Dass die erste Lesung vor gut zwei Wochen in einer Katastrophe mit drei Toten und dutzenden Verletzten endete, sei keineswegs die Schuld des Präsidenten, findet die Abgeordnete Hanna Hopko von der "Selbsthilfe"-Partei. Sie stimmte für die Verfassungsreform und flog mit vier weiteren Kollegen deswegen aus ihrer Fraktion. Hanna Hopko drängt auf Reformen:
"Die Ukrainer und die Welt warten auf Resultate. Vorzeigbare. Jeder Politiker sollte jetzt nicht nur an die kommenden Kommunalwahlen denken, sondern an unsere Zukunft. Die Steuerreform muss Investoren anlocken, Steuern senken, mehr Transparenz schaffen. Der Kampf gegen die Korruption, die Justizreform, Polizeireform, all das sind nötige Schritte, um voranzukommen."
Brüchiger Waffenstillstand, unsichere Verfassungsänderung
Ein immer noch brüchiger Waffenstillstand, eine Verfassungsänderung, die in den Sternen steht, eine zerbröselnde Regierungskoalition – ist Poroschenko also ein Auslaufmodell? Nicht unbedingt, sagt der Leiter der deutsch-ukrainischen Beratergruppe Ricardo Guicci. Die ukrainische Wirtschaft sei nicht mehr im freien Fall, Reformen kämen voran:
"Die Bankenaufsicht ist jetzt modern. Wenn der Eigentümer nicht bereit ist, Kapital nachzuschießen, wird die Bank geschlossen. Das ist wichtig für das Vertrauen in das Bankensystem. Ein weiterer Bereich ist der Energiebereich. Hier sind wichtige Tarife angepasst worden und man hat es geschafft, über den Westen, das man nicht zu 100 Prozent von Moskau abhängig ist."

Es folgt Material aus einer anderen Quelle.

(* ===== verification/MediaSession.v ===== *)
(** * session/media/mediasession.cc: crypto parameters of offers and answers

    The part of the session description factory that makes and selects SDES
    crypto parameters (RFC 4568): an offer lists a fresh key per supported
    suite, an answer selects one suite and makes its own key.  A function that
    can fail returns [None] for false; the random number generator is
    threaded. *)

From S2P Require Import Prelude ByteOrder Base64 Helpers SrtpFilter.
Import SrtpFilter.
Open Scope jingle_scope.

Module MediaSession.

Inductive MediaType := MEDIA_TYPE_AUDIO | MEDIA_TYPE_VIDEO | MEDIA_TYPE_DATA.
#[export] Instance MediaType_eq_dec : EqDecision MediaType. Proof. solve_decision. Defined.

Definition kInline : bytes := str "inline:".

Section Rng.
Context `{R : Helpers.RandomGenerator}.

Definition CreateCryptoParams (tag : Z) (cipher : bytes) (g : Helpers.rng) : option CryptoParams * Helpers.rng :=
  match Helpers.CreateRandomString SRTP_MASTER_KEY_BASE64_LEN g with
  | (Some key, g) => (Some (mkCryptoParams tag cipher (kInline ++ key) []), g)
  | (None, g) => (None, g)
  end.

Definition AddCryptoParams (cipher_suite : bytes) (out : list CryptoParams) (g : Helpers.rng)
  : option (list CryptoParams) * Helpers.rng :=
  let size := Z.of_nat (length out) in
  match CreateCryptoParams size cipher_suite g with
  | (Some p, g) => (Some (out ++ [p]), g)
  | (None, g) => (None, g)
  end.

Definition AddMediaCryptos (cryptos media : list CryptoParams) : list CryptoParams := media ++ cryptos.

Fixpoint create_cryptos (crypto_suites : list bytes) (cryptos : list CryptoParams) (g : Helpers.rng)
  : option (list CryptoParams) * Helpers.rng :=
  match crypto_suites with
  | [] => (Some cryptos, g)
  | cs :: rest =>
      match AddCryptoParams cs cryptos g with
      | (Some cryptos, g) => create_cryptos rest cryptos g
      | (None, g) => (None, g)
      end
  end.

(** The crypto parameters of the description, [media], get the new ones. *)
Definition CreateMediaCryptos (crypto_suites : list bytes) (media : list CryptoParams) (g : Helpers.rng)
  : option (list CryptoParams) * Helpers.rng :=
  match create_cryptos crypto_suites [] g with
  | (Some cryptos, g) => (Some (AddMediaCryptos cryptos media), g)
  | (None, g) => (None, g)
  end.

Definition FindMatchingCrypto (cryptos : list CryptoParams) (crypto : CryptoParams) : option CryptoParams :=
  find (Matches crypto) cryptos.

Definition GetSupportedDefaultCryptoSuites : list bytes := [CS_AES_CM_128_HMAC_SHA1_80].
Definition GetSupportedAudioCryptoSuites : list bytes := [CS_AES_CM_128_HMAC_SHA1_32; CS_AES_CM_128_HMAC_SHA1_80].
Definition GetSupportedVideoCryptoSuites : list bytes := GetSupportedDefaultCryptoSuites.
Definition GetSupportedDataCryptoSuites : list bytes := GetSupportedDefaultCryptoSuites.

Definition selectable (type : MediaType) (bundle : bool) (i : CryptoParams) : bool :=
  bool_decide (CS_AES_CM_128_HMAC_SHA1_80 = cipher_suite i) ||
  (bool_decide (CS_AES_CM_128_HMAC_SHA1_32 = cipher_suite i) && bool_decide (type = MEDIA_TYPE_AUDIO) && negb bundle).

Definition SelectCrypto (type : MediaType) (cryptos : list CryptoParams) (bundle : bool) (g : Helpers.rng)
  : option CryptoParams * Helpers.rng :=
  match find (selectable type bundle) cryptos with
  | Some i => CreateCryptoParams (tag i) (cipher_suite i) g
  | None => (None, g)
  end.

(** Pruning the suites of a bundle to the common ones. *)
Definition CryptoNotFound (crypto : CryptoParams) (filter : list CryptoParams) : bool :=
  negb (existsb (fun it => bool_decide (cipher_suite it = cipher_suite crypto)) filter).
Definition PruneCryptos (filter target_cryptos : list CryptoParams) : list CryptoParams :=
  List.filter (fun c => negb (CryptoNotFound c filter)) target_cryptos.

Definition supported_suites (type : MediaType) : list bytes :=
  match type with
  | MEDIA_TYPE_AUDIO => GetSupportedAudioCryptoSuites
  | MEDIA_TYPE_VIDEO => GetSupportedVideoCryptoSuites
  | MEDIA_TYPE_DATA => GetSupportedDataCryptoSuites
  end.

(** ** What is made is well formed *)

(** The parameters of a suite the SRTP layer knows, with a key of 30 bytes in
    base64. *)
Definition wf_params (p : CryptoParams) (k : bytes) : Prop :=
  (cipher_suite p = CS_AES_CM_128_HMAC_SHA1_80 \/ cipher_suite p = CS_AES_CM_128_HMAC_SHA1_32) /\
  bytes_ok k /\ length k = SRTP_MASTER_KEY_LEN /\ key_params p = kInline ++ Base64.b64 k.

Lemma CreateCryptoParams_wf tag cs g p g' : CreateCryptoParams tag cs g = (Some p, g') ->
  (cs = CS_AES_CM_128_HMAC_SHA1_80 \/ cs = CS_AES_CM_128_HMAC_SHA1_32) ->
  SrtpFilter.tag p = tag /\ cipher_suite p = cs /\ exists k, wf_params p k.
Proof.
  unfold CreateCryptoParams. destruct (Helpers.CreateRandomString _ g) as [[s|] g1] eqn:E; [|done].
  intros [= <- <-] Hcs. split_and!; [done..|]. apply Helpers.CreateRandomString_digits in E as (ds & Hl & Hd & ->).
  destruct (Base64.b64_digits 10 ds Hl Hd) as (k & Hok & Hk & E). exists k. unfold wf_params.
  by rewrite E.
Qed.

Lemma create_cryptos_wf suites : (forall cs, cs ∈ suites -> cs = CS_AES_CM_128_HMAC_SHA1_80 \/ cs = CS_AES_CM_128_HMAC_SHA1_32) ->
  forall acc g ps g', create_cryptos suites acc g = (Some ps, g') -> Forall (fun p => exists k, wf_params p k) acc ->
  Forall (fun p => exists k, wf_params p k) ps /\ map cipher_suite ps = map cipher_suite acc ++ suites.
Proof.
  induction suites as [|cs suites IH]; cbn [create_cryptos]; intros Hs acc g ps g' E Hacc.
  - injection E as <- <-. by rewrite app_nil_r.
  - unfold AddCryptoParams in E. destruct (CreateCryptoParams _ cs g) as [[p|] g1] eqn:Ep; [|done].
    apply CreateCryptoParams_wf in Ep as (_ & Hcs & Hp); [|apply Hs; by left].
    apply IH in E as [Hps Hm]; [|intros c Hc; apply Hs; by right|by apply Forall_app_2; [|apply Forall_cons]].
    split; [done|]. rewrite Hm, map_app, <- app_assoc. cbn. by rewrite Hcs.
Qed.

Lemma offer_wf type g offer g' : CreateMediaCryptos (supported_suites type) [] g = (Some offer, g') ->
  Forall (fun p => exists k, wf_params p k) offer /\
  exists p, In p offer /\ cipher_suite p = CS_AES_CM_128_HMAC_SHA1_80.
Proof.
  unfold CreateMediaCryptos. destruct (create_cryptos _ [] g) as [[ps|] g1] eqn:E; [|done]. intros [= <- <-].
  unfold AddMediaCryptos. cbn [app]. apply create_cryptos_wf in E as [Hwf Hm]; [| |by apply List.Forall_nil].
  - split; [done|]. cbn [map app] in Hm.
    assert (Hin : In CS_AES_CM_128_HMAC_SHA1_80 (map cipher_suite ps))
      by (rewrite Hm; destruct type; [right; by left|by left..]).
    apply in_map_iff in Hin as (p & Hp & Hin). by exists p.
  - intros cs Hcs. destruct type; cbn in Hcs; repeat (apply elem_of_cons in Hcs as [->|Hcs]; [by eauto|]); by apply elem_of_nil in Hcs.
Qed.

(** A key for the answer is all that selecting needs. *)
Lemma SelectCrypto_ok type offer bundle g key g' :
  Helpers.CreateRandomString SRTP_MASTER_KEY_BASE64_LEN g = (Some key, g') ->
  (exists p, In p offer /\ cipher_suite p = CS_AES_CM_128_HMAC_SHA1_80) ->
  exists p answer, In p offer /\ SelectCrypto type offer bundle g = (Some answer, g') /\ Matches answer p = true /\
    (type = MEDIA_TYPE_AUDIO /\ bundle = false \/ cipher_suite answer = CS_AES_CM_128_HMAC_SHA1_80) /\
    exists k, wf_params answer k.
Proof.
  intros Hk (p0 & Hin0 & Hs0). unfold SelectCrypto. destruct (find (selectable type bundle) offer) as [p|] eqn:E.
  - apply find_some in E as [Hin Hsel].
    destruct (CreateCryptoParams (tag p) (cipher_suite p) g) as [[answer|] g2] eqn:Ec;
      [|unfold CreateCryptoParams in Ec; by rewrite Hk in Ec].
    assert (Hcs : cipher_suite p = CS_AES_CM_128_HMAC_SHA1_80 \/
                  cipher_suite p = CS_AES_CM_128_HMAC_SHA1_32 /\ type = MEDIA_TYPE_AUDIO /\ bundle = false).
    { apply orb_true_iff in Hsel as [H|H]; [left; by apply bool_decide_eq_true in H|right].
      apply andb_true_iff in H as [[H1 H2]%andb_true_iff H3]. apply bool_decide_eq_true in H1, H2. by destruct bundle. }
    pose proof (CreateCryptoParams_wf _ _ _ _ _ Ec) as (Ht & Hc & Hwf); [destruct Hcs as [|(? & _)]; by eauto|].
    exists p, answer. split; [done|]. split.
    { unfold CreateCryptoParams in Ec. rewrite Hk in Ec. by injection Ec as <- <-. }
    split; [unfold Matches; by rewrite Ht, Hc, Z.eqb_refl, bool_decide_eq_true_2|]. split; [|done].
    destruct Hcs as [Hcs|(_ & ? & ?)]; [right; congruence|by left].
  - exfalso. pose proof (find_none _ _ E p0 Hin0) as Hn. unfold selectable in Hn.
    by rewrite Hs0, bool_decide_eq_true_2 in Hn.
Qed.
End Rng.
End MediaSession.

Anfang Oktober werden Kanzlerin Angela Merkel, die Präsidenten Frankreichs, Russlands und der Ukraine über eine politische Lösung des Konflikts und damit auch über Wahlen im besetzten Donbass beraten, die die Separatisten für den 18. November angesetzt haben. Ginge es nach Maxim Korotschenko aus dem Freiwilligenbataillon wäre dieser Urnengang kein Thema:
"Wie soll das gehen? Diese Leute sollen wir anerkennen? Nie im Leben. Mit denen setze ich mich an keinen Tisch. Das sind Feinde, sonst nichts."
Die Regionalwahlen im Rest des Landes am 25. Oktober werden zum Test für Präsident Poroschenko, dem er wohl mit Bangen entgegensieht.